The research was supported by The Commonwealth Fund and published in the January/February issue of the journal Health Affairs.
"It is startling to see the U.S. falling even farther behind on this crucial indicator of health system performance," said Commonwealth Fund Senior Vice President Cathy Schoen. "By focusing on deaths amenable to health care, Nolte and McKee strip out factors such as population and lifestyle differences that are often cited in response to international comparisons showing the U.S. lagging in health outcomes. The fact that other countries are reducing these preventable deaths more rapidly, yet spending far less, indicates that policy, goals, and efforts to improve health systems make a difference."

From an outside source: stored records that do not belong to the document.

(** * Packet classifier: a shallow embedding of the classification core

    The development follows the C++ sources of the engine:

    - [IntervalTree]   : [src/data_structures/interval_tree.cpp] and
                         [data_structures/interval_tree.h];
    - [BloomFilter]    : [src/data_structures/bloom_filter.cpp] and
                         [data_structures/bloom_filter.h];
    - [ReadWriteLock]  : the lock of [src/utils/threading.cpp], one
                         critical section per step;
    - [Classifier]     : [include/packet_classifier.h], the methods of
                         [RuleManager] with the guards they construct on
                         their lock, and the methods of [PacketClassifier];
    - [CompressedTrie] : [src/data_structures/compressed_trie.cpp] and
                         [data_structures/compressed_trie.h];
    - [ConcurrentHashTable] : [src/data_structures/concurrent_hash.cpp] and
                         [data_structures/concurrent_hash.h], as one thread
                         runs it;
    - [GnuSort]        : [std::sort] as the GNU C++ library implements it,
                         the sort [rebuildPriorityCache] calls;
    - [Reference]      : the reference classifier the specification
                         compares [classify] with;
    - [ClassifierSpec] : the contract of [std::sort], the invariants and
                         the scenarios the statements are about.

    The definitions come first; the modules [IntervalTreeFacts],
    [BloomFilterFacts] and [ClassifierFacts] hold the proofs, and
    [ClassifierExtra], [IntervalTreeExtra], [BloomFilterExtra],
    [CompressedTrieFacts], [ConcurrentHashTableFacts] and
    [ReadWriteLockFacts] the further properties of the code.

    C++ [int], [uint16_t], [uint32_t] and [uint64_t] values are integers of
    [Z]; where the code does arithmetic on an unsigned 64-bit value the
    wrap-around is written out with [wrap64].  A null pointer dereference is
    undefined behaviour; functions that can reach one return [option], with
    [None] standing for the undefined run.  A call that waits on a
    condition no thread can bring about does not return; such functions
    return [option] as well, with [None] for the call that does not
    return. *)

From Stdlib Require Import ZArith Lia Bool ZifyBool.
From stdpp Require Import base option list gmap strings fin_maps sorting pretty.
Lemma read_frame (now : Z) (m : string) (w : World) :
  sendable m = true -> serialBuffer w = "" ->
  readArduinoData (frame now m) w =
  ({| sensorData := parseArduinoData now m (sensorData w);
      serialBuffer := ""; ffCount := 0 |}, [m]).
Proof.
  intros Hs Hw. apply sendable_spec in Hs as (Hne & Hl & Hp).
  apply printable_bytes_of in Hp.
  unfold frame, at_time. rewrite map_app. cbn [map].
  fold (at_time now (bytes_of m)).
  pose proof (string_of_list_byte_of_string m) as RT.
  fold (bytes_of m) in RT. fold (text_of (bytes_of m)) in RT.
  rewrite read_noisy_frame; rewrite ?map_snd_at_time, ?(filter_all _ _ Hp), ?RT;
    trivial.
  now apply printable_no_xFF.
Qed.

Lemma read_delimiters (run : list (Z * byte)) (w : World) :
  Forall (fun x => snd x = xFF) run ->
  serialBuffer w = "" -> 0 <= ffCount w <= 2 ->
  readArduinoData run w =
  ({| sensorData := sensorData w; serialBuffer := "";
      ffCount := (ffCount w + Z.of_nat (List.length run)) mod 3 |}, []).
Proof.
  revert w. induction run as [| [t x] run IH]; intros w Hr Hw Hc.
  - cbn [readArduinoData List.length]. rewrite Z.add_0_r, Z.mod_small by lia.
    destruct w; cbn in *; now subst.
  - inversion Hr as [| ? ? Hx Hr']; subst. cbn [snd] in Hx. subst x.
    cbn [readArduinoData].
    destruct (Z.ltb_spec (ffCount w + 1) 3) as [Hlt | Hge].
    + rewrite readByte_delim_count by assumption.
      rewrite overflowCheck_id
        by (cbn [serialBuffer]; rewrite Hw; cbn; lia).
      rewrite IH; cbn [serialBuffer sensorData ffCount]; trivial; [|lia].
      do 3 f_equal. cbn [List.length]. lia.
    + rewrite readByte_delim_idle by assumption.
      rewrite IH; cbn [serialBuffer sensorData ffCount]; trivial; [|lia].
      do 2 f_equal. cbn [List.length].
      replace (ffCount w + Z.of_nat (S (List.length run)))
        with (0 + Z.of_nat (List.length run) + 1 * 3) by lia.
      now rewrite Z.mod_add by lia.
Qed.

Lemma read_store_is_process (avail : list (Z * byte)) (w : World) :
  exists ts,
    List.length ts = List.length (snd (readArduinoData avail w)) /\
    incl ts (map fst avail) /\
    sensorData (fst (readArduinoData avail w)) =
    process (combine ts (snd (readArduinoData avail w))) (sensorData w).
Proof.
  revert w. induction avail as [| [now x] avail IH]; intros w.
  - exists []. cbn. repeat split. apply incl_refl.
  - cbn [readArduinoData].
    pose proof (readByte_emission now x w) as E.
    destruct (readByte now x w) as [w1 m]. cbn [fst snd] in E.
    destruct (IH w1) as (ts & Hlen & Hin & Hs).
    destruct (readArduinoData avail w1) as [w2 ms]. cbn [fst snd] in *.
    destruct m as [d|].
    + destruct E as (_ & _ & _ & ->). cbn [sensorData] in Hs.
      exists (now :: ts). cbn [List.length combine map fst].
      repeat split.
      * now rewrite Hlen.
      * intros t [<- | Ht]; [now left | right; now apply Hin].
      * exact Hs.
    + exists ts. cbn [map fst]. repeat split; trivial.
      * intros t Ht. right. now apply Hin.
      * now rewrite <- E.
Qed.

(** X1. Whatever bytes arrive, a message handed to the parser is never
    empty, never longer than 100 characters and made of printable ASCII
    only, provided the buffer started that way (as it does at start-up);
    the buffer itself stays printable and within 100 characters. *)
Theorem emitted_messages_wellformed (avail : list (Z * byte)) (w : World) :
  all_printable (serialBuffer w) = true ->
  strlen (serialBuffer w) <= 100 ->
  let r := readArduinoData avail w in
  Forall (fun m => m <> "" /\ strlen m <= 100 /\ all_printable m = true)
         (snd r) /\
  all_printable (serialBuffer (fst r)) = true /\
  strlen (serialBuffer (fst r)) <= 100.
Proof.
  intros Hp Hl r. subst r.
  destruct (read_keeps_wellformed avail w Hp Hl) as [F P].
  repeat split; trivial.
  - eapply Forall_impl; [|exact F]. intros m. apply sendable_spec.
  - now apply readArduinoData_bound.
Qed.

In 1997–98 the U.S. ranked 15th out of 19 countries on the "mortality amenable to health care" measure. However, by 2002–03 the U.S. fell to last place, with 109 deaths amenable to health care for every 100,000 people. In contrast, mortality rates per 100,000 people in the leading countries were: France (64), Japan (71), and Australia (71).
The other countries included in the study were Austria, Canada, Denmark, Finland, Germany, Greece, Ireland, Italy, Netherlands, New Zealand, Norway, Portugal, Spain, Sweden and the United Kingdom.
The measure of deaths amenable to health care is a valuable indicator of healthcare system's performance because it is sensitive to improved care, the researchers stated. It considers a range of conditions from which it is reasonable to expect death to be averted even after the condition develops. This includes causes such as appendicitis and hypertension, where the medical nature of the intervention is apparent; it also includes illnesses that can be detected early with effective screenings such as cervical or colon cancer, and tuberculosis which, while acquisition is largely driven by socio-economic conditions, is not fatal when treated in a timely manner.
In a 2006 study, infant mortality in the United States was found to be among the worst of all industrialized nations. Another study found Americans had a higher rate of sickness than the British in all categories studied.
"Cross-national studies conducted by The Commonwealth Fund indicate that our failure to cover all Americans results in financial barriers that are much more likely to prevent many U.S. adults from getting the care they need, compared with adults in other countries," said Commonwealth Fund President Karen Davis. "While no one country provides a perfect model of care, there are many lessons to be learned from the strategies at work abroad."